• **Task objective**:
Every line in the records below with the string "ErrText" is to be copied out.

(Stored data entries)
*** Block opens ***
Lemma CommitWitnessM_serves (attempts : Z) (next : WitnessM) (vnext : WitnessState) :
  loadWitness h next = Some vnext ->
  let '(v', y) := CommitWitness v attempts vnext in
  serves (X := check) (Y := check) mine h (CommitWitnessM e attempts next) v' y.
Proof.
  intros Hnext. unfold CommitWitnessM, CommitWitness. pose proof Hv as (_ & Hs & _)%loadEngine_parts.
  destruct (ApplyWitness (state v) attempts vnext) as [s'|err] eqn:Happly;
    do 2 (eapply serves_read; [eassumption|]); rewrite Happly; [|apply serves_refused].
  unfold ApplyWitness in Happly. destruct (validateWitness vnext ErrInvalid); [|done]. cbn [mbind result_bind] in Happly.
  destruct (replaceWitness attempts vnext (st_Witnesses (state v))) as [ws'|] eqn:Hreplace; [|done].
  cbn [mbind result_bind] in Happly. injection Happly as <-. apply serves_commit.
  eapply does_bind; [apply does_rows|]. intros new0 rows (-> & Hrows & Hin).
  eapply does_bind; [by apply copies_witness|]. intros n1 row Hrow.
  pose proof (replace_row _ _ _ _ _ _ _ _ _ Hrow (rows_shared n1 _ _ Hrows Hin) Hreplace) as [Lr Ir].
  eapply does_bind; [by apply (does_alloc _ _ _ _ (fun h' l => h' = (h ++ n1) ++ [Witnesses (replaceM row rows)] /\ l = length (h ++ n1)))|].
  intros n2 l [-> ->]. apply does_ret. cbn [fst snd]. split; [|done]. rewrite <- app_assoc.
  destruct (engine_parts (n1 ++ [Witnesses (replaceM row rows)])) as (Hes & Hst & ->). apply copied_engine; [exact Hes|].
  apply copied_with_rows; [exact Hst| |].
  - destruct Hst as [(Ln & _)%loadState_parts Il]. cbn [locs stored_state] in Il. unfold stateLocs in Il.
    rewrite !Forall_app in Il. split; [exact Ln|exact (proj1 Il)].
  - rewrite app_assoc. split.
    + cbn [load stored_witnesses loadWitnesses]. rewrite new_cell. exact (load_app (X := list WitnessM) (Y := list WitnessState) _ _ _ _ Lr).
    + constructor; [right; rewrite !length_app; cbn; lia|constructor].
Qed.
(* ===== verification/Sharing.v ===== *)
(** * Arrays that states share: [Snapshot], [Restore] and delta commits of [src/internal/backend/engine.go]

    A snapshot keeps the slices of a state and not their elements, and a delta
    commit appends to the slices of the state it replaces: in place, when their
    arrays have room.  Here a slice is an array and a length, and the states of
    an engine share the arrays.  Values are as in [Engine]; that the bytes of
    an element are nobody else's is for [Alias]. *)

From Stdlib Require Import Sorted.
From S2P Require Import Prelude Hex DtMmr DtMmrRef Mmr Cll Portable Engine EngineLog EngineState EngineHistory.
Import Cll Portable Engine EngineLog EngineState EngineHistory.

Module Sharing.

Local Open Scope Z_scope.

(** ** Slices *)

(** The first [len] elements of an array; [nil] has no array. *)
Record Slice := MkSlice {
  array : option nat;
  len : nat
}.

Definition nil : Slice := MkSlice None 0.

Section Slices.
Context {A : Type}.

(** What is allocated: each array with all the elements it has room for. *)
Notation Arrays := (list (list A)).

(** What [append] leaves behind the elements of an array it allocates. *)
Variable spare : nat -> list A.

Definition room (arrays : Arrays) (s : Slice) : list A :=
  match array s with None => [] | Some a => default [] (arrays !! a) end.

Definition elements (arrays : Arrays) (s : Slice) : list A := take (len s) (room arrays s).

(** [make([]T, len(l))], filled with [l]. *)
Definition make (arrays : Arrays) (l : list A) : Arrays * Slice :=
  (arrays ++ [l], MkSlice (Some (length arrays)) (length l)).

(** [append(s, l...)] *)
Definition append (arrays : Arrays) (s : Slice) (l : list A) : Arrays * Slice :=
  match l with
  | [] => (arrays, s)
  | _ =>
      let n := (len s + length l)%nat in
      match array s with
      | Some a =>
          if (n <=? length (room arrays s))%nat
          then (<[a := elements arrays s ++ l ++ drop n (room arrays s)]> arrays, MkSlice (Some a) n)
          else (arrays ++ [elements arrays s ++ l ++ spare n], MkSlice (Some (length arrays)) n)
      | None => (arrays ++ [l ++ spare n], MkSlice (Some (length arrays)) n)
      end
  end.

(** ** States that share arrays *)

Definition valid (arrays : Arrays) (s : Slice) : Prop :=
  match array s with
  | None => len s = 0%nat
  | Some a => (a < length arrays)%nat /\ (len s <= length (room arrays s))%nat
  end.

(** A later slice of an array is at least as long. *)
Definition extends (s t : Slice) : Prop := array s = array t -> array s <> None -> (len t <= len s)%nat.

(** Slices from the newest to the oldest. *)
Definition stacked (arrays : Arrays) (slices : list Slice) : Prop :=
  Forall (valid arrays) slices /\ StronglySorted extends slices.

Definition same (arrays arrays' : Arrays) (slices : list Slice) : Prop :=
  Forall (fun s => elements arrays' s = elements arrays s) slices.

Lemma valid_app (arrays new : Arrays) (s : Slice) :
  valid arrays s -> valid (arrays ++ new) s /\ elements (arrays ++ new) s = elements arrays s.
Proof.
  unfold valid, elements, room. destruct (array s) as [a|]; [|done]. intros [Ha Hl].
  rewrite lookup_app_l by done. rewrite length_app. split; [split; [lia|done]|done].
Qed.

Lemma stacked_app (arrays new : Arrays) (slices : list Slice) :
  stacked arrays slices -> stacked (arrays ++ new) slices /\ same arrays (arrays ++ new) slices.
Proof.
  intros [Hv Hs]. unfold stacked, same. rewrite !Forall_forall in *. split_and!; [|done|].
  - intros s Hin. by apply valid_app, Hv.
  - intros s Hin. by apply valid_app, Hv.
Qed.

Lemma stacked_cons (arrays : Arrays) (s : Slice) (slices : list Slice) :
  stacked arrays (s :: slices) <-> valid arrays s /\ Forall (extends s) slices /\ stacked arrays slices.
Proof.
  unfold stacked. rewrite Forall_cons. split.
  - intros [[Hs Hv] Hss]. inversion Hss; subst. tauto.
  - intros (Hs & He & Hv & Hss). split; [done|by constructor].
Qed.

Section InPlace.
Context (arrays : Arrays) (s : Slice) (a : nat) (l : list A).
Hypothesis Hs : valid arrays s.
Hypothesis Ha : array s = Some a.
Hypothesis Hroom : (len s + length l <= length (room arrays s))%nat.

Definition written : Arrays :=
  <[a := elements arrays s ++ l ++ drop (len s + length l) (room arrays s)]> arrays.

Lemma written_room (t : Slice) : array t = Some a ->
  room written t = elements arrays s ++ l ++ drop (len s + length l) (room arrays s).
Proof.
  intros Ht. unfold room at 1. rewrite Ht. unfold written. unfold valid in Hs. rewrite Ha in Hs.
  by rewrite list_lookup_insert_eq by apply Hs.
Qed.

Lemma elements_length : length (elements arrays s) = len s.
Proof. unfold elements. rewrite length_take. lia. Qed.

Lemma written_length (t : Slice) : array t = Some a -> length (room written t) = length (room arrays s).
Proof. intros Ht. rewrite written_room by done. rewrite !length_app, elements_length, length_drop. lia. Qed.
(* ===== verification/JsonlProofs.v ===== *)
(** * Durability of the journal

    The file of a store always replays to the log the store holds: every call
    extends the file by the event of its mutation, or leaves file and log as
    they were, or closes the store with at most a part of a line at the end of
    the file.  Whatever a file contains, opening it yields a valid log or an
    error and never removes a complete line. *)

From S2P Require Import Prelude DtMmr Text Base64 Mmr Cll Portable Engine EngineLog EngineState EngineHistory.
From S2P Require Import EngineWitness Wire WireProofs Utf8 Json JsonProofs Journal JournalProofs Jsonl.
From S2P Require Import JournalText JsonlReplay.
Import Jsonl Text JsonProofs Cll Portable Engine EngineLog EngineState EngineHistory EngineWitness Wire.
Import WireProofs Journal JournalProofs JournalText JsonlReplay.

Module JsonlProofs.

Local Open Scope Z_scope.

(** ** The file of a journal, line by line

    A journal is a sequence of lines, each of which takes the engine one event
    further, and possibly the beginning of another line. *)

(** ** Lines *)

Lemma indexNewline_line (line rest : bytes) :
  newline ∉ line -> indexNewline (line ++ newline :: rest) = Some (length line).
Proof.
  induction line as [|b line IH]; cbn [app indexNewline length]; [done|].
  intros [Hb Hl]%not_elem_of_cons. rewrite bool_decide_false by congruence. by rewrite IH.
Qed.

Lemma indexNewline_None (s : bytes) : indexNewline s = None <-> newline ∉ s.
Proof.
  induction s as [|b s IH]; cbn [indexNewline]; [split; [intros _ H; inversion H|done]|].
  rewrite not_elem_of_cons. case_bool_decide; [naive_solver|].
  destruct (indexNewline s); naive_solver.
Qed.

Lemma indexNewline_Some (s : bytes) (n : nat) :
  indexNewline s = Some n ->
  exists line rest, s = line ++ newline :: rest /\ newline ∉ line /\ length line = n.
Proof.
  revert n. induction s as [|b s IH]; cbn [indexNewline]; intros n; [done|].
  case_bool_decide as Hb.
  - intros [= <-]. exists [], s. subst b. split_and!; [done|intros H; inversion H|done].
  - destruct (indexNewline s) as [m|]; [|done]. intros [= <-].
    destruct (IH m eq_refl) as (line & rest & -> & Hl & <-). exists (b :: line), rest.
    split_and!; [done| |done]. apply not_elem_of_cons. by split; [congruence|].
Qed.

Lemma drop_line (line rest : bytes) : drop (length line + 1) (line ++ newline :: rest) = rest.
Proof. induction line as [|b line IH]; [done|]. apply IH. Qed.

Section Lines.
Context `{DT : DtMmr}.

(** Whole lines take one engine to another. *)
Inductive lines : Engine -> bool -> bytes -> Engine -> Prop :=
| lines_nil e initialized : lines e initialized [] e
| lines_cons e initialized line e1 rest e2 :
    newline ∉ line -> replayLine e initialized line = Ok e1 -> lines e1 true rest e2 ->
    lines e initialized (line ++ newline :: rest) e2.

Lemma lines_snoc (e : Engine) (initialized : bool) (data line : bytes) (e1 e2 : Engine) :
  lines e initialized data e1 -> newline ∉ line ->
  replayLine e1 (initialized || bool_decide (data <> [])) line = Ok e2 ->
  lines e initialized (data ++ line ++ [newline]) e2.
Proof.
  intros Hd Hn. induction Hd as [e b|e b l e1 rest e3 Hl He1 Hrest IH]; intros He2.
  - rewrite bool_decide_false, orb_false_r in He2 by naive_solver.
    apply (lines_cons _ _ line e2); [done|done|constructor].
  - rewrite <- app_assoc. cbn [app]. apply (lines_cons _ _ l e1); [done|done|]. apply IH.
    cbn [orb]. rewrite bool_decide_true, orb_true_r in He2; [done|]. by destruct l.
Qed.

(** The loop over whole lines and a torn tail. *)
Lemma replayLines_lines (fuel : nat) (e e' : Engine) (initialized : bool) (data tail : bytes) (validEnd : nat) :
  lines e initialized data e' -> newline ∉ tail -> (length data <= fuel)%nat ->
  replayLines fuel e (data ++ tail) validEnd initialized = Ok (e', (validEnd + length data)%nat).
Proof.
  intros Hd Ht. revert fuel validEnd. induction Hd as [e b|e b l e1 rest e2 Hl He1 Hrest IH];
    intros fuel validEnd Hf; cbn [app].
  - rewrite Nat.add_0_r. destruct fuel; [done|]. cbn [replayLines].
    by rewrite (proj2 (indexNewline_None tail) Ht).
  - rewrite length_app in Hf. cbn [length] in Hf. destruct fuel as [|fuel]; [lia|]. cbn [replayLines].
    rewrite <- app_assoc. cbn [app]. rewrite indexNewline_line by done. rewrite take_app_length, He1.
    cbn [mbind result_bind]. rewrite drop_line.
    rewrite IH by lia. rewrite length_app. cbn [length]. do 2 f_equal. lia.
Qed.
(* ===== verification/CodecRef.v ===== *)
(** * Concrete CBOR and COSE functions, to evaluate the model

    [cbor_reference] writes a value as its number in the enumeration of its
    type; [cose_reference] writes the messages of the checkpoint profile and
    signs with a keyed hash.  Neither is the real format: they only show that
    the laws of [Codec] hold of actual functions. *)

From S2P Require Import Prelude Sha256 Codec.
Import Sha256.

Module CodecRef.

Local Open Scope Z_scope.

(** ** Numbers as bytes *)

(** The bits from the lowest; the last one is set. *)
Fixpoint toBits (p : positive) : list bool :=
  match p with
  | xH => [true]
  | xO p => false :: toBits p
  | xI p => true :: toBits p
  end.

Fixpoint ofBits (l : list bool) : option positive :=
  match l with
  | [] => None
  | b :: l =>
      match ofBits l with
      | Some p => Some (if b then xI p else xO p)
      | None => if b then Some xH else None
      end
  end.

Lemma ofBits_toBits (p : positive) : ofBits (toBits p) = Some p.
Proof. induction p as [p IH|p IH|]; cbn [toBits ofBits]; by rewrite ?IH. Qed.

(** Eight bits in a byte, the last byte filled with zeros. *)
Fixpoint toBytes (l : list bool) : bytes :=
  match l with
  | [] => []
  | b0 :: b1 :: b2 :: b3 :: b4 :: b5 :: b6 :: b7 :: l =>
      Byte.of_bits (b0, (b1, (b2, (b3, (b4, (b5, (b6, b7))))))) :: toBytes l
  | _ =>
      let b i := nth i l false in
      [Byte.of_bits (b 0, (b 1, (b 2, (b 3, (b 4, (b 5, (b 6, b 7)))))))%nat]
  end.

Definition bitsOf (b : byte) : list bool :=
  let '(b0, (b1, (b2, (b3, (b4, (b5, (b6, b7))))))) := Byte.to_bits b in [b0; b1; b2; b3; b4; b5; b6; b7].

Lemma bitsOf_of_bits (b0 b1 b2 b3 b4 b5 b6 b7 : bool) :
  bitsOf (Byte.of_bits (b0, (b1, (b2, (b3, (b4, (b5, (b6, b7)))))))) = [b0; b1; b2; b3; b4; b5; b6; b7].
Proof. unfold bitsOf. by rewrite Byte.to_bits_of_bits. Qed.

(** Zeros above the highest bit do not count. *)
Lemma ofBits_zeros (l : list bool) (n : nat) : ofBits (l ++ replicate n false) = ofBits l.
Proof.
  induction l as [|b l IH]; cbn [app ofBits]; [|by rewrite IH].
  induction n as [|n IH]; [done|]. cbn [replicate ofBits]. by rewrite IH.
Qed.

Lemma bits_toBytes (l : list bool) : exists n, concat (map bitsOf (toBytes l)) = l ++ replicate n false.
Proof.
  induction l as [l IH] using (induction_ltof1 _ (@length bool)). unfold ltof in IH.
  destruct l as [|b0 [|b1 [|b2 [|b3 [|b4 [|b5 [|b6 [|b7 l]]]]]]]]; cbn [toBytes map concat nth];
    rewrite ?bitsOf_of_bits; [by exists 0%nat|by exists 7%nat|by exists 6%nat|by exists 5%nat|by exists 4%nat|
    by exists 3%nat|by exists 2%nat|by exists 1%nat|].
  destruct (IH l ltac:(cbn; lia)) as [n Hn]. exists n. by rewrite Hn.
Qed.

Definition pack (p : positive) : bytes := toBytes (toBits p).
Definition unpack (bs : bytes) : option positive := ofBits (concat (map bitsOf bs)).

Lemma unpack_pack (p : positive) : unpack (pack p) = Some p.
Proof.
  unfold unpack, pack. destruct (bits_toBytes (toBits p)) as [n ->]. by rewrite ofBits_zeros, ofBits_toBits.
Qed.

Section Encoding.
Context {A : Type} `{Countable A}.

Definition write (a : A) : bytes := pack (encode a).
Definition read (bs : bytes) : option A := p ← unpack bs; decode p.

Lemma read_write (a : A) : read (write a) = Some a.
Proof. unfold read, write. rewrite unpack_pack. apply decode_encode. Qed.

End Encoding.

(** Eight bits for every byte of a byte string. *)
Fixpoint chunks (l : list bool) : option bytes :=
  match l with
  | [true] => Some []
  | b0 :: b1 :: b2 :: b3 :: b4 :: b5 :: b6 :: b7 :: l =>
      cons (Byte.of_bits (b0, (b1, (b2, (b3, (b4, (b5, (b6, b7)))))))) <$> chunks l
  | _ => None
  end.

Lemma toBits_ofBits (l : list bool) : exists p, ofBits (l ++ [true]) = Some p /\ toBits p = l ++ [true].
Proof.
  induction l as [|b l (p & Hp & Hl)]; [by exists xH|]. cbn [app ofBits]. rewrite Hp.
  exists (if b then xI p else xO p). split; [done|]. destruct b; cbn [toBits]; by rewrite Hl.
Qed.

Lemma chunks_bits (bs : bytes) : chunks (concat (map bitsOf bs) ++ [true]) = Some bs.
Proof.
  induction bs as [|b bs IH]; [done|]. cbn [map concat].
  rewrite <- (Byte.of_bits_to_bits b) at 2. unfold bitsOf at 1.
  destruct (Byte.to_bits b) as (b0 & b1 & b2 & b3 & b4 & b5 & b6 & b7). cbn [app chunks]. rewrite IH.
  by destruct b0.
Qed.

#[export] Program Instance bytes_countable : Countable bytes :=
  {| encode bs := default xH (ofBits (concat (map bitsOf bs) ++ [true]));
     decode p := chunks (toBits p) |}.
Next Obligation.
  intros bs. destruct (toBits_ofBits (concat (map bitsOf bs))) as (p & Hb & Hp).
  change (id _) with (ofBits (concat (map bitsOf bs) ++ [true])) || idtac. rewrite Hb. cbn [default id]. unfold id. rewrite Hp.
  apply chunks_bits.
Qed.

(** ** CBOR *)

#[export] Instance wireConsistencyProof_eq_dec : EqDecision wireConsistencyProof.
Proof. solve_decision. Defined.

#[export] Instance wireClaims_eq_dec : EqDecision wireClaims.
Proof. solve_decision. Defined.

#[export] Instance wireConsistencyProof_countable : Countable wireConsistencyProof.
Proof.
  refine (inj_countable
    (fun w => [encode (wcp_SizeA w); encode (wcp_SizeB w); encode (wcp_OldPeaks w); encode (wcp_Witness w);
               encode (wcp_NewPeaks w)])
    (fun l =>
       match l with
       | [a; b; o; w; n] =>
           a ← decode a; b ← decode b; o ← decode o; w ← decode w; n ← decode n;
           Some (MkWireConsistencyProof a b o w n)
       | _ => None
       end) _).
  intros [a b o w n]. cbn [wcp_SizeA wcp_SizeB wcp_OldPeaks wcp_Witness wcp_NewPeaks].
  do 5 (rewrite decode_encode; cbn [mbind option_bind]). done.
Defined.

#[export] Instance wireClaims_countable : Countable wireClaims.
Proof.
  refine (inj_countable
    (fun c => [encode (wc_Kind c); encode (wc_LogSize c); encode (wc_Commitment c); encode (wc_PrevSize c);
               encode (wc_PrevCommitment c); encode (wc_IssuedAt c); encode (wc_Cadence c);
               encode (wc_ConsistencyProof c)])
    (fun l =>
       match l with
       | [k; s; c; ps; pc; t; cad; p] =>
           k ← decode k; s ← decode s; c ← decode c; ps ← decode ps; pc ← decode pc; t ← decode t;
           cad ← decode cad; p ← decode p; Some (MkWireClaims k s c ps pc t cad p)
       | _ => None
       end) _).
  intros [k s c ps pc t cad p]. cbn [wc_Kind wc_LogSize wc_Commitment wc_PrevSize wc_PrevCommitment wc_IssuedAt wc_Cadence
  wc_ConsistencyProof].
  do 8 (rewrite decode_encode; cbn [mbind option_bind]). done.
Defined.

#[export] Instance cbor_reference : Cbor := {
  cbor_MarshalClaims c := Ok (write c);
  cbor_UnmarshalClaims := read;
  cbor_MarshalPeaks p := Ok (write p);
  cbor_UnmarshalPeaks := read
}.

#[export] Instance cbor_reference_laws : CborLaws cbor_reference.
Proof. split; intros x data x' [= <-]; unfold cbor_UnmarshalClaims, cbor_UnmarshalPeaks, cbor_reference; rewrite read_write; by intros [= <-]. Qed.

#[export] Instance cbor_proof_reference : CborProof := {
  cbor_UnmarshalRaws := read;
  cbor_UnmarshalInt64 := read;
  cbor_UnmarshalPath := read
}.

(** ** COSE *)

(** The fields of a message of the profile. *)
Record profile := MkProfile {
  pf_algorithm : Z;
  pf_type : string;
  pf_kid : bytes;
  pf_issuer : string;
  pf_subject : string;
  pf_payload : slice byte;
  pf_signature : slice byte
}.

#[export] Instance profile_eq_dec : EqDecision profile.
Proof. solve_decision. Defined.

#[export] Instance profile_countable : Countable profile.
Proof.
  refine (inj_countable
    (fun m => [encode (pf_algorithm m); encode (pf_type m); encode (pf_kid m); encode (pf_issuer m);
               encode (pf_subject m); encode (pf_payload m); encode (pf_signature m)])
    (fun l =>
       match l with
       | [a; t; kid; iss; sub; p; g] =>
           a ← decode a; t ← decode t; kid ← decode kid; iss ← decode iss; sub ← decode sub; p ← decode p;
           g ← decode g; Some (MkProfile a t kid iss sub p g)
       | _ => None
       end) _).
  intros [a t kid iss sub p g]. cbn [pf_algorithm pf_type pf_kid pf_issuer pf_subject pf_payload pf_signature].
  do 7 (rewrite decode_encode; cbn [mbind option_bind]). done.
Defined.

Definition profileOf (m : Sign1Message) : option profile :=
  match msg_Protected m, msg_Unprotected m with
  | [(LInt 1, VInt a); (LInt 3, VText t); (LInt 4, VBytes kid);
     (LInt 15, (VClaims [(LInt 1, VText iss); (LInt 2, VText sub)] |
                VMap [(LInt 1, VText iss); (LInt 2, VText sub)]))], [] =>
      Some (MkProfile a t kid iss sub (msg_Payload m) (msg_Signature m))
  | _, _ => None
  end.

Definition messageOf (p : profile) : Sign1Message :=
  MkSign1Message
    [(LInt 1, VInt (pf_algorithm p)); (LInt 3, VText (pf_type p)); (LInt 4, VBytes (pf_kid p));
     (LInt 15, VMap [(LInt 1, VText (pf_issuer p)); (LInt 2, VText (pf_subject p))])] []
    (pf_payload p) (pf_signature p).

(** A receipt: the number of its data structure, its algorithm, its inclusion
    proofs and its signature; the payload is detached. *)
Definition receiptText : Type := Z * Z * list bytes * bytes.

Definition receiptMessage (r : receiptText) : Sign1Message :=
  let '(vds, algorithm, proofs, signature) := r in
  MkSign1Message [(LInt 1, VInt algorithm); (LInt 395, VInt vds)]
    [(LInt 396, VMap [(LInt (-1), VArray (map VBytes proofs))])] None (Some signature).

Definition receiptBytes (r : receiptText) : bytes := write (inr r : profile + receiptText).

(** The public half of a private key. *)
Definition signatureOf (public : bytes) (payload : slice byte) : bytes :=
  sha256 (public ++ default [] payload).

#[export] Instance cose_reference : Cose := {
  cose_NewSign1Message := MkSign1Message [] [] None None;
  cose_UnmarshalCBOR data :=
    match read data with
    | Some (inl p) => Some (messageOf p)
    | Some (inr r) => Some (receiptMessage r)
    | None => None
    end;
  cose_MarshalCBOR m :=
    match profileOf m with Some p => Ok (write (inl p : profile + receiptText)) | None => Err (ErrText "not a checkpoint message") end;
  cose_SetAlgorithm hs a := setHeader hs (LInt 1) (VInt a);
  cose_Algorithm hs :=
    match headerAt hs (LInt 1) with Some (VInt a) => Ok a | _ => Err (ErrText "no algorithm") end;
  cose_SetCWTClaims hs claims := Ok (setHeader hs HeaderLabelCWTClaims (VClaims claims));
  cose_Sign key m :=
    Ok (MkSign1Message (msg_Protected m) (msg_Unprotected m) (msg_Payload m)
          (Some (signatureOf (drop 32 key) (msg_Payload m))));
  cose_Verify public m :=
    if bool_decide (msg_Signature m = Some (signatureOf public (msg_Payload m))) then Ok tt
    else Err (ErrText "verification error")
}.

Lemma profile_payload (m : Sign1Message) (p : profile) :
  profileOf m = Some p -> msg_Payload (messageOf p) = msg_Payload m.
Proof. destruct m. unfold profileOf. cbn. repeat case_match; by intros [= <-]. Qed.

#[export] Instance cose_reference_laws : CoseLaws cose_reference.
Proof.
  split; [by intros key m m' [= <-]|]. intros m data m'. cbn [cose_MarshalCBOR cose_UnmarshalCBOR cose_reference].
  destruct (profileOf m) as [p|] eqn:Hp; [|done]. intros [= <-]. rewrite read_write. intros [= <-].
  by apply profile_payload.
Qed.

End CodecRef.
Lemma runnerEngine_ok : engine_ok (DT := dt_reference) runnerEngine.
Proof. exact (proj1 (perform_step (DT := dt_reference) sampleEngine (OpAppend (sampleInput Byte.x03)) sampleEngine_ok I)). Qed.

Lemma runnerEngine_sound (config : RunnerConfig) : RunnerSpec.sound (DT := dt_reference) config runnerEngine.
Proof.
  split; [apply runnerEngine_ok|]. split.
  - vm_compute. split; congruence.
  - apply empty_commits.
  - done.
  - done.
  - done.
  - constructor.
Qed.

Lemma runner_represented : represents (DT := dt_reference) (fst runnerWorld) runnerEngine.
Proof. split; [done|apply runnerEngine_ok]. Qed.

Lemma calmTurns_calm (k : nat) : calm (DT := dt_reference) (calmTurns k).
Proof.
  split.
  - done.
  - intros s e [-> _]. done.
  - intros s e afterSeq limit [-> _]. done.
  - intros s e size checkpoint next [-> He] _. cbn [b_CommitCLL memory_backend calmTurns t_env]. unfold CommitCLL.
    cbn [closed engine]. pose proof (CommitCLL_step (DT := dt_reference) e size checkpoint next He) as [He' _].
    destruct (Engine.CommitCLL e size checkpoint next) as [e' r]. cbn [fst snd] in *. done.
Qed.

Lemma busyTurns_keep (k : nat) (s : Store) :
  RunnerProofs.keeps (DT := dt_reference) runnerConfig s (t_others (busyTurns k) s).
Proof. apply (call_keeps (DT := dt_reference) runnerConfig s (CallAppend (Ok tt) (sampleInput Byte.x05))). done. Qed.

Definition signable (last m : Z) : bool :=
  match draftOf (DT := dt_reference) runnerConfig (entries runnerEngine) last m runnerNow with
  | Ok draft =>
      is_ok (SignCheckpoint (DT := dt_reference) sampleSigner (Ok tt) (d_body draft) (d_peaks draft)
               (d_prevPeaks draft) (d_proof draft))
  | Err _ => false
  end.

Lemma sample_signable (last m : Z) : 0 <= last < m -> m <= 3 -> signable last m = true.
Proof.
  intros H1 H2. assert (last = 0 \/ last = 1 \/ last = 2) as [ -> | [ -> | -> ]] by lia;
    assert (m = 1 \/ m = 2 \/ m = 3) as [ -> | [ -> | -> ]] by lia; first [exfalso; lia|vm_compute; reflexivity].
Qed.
*** Block closes ***
• **Answer to this exercise**:
    match profileOf m with Some p => Ok (write (inl p : profile + receiptText)) | None => Err (ErrText "not a checkpoint message") end;
    match headerAt hs (LInt 1) with Some (VInt a) => Ok a | _ => Err (ErrText "no algorithm") end;
    else Err (ErrText "verification error")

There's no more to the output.